WORK INSTRUCTIONS: Within the records below, reproduce without change the lines from the line that has "Definition err (s" through the line that has "Definition errx (s", and only those.

---------- DATA RECORDS ----------

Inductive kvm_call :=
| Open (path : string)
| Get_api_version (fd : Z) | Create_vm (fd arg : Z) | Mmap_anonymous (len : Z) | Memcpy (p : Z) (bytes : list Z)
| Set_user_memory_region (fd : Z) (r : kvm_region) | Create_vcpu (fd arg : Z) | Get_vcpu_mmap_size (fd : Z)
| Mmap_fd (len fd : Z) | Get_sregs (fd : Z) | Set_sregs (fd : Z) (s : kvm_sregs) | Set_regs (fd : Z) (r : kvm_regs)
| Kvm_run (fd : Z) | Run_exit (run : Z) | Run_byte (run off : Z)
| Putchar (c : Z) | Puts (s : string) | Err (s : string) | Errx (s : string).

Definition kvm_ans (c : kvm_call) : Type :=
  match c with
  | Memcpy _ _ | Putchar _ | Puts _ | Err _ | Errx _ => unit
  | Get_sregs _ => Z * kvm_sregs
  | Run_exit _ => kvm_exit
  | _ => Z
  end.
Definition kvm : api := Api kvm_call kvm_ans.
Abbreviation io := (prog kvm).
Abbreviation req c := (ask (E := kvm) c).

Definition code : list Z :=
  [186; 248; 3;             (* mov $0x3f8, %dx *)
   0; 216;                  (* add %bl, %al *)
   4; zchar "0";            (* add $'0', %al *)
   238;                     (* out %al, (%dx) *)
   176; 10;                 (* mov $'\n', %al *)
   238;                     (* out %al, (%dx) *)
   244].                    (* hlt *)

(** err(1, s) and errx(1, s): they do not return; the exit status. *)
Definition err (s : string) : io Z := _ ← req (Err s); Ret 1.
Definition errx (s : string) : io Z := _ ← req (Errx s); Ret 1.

----------
---------- DATA RECORDS ----------

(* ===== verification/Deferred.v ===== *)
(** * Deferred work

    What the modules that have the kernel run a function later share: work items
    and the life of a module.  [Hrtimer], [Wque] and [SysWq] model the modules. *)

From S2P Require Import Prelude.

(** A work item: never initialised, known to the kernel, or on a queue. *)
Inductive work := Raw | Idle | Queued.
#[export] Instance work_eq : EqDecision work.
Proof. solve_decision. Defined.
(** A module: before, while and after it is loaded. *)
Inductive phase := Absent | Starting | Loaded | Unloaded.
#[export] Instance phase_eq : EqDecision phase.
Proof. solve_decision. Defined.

----------

EXPECTED OUTPUT:
Definition err (s : string) : io Z := _ ← req (Err s); Ret 1.
Definition errx (s : string) : io Z := _ ← req (Errx s); Ret 1.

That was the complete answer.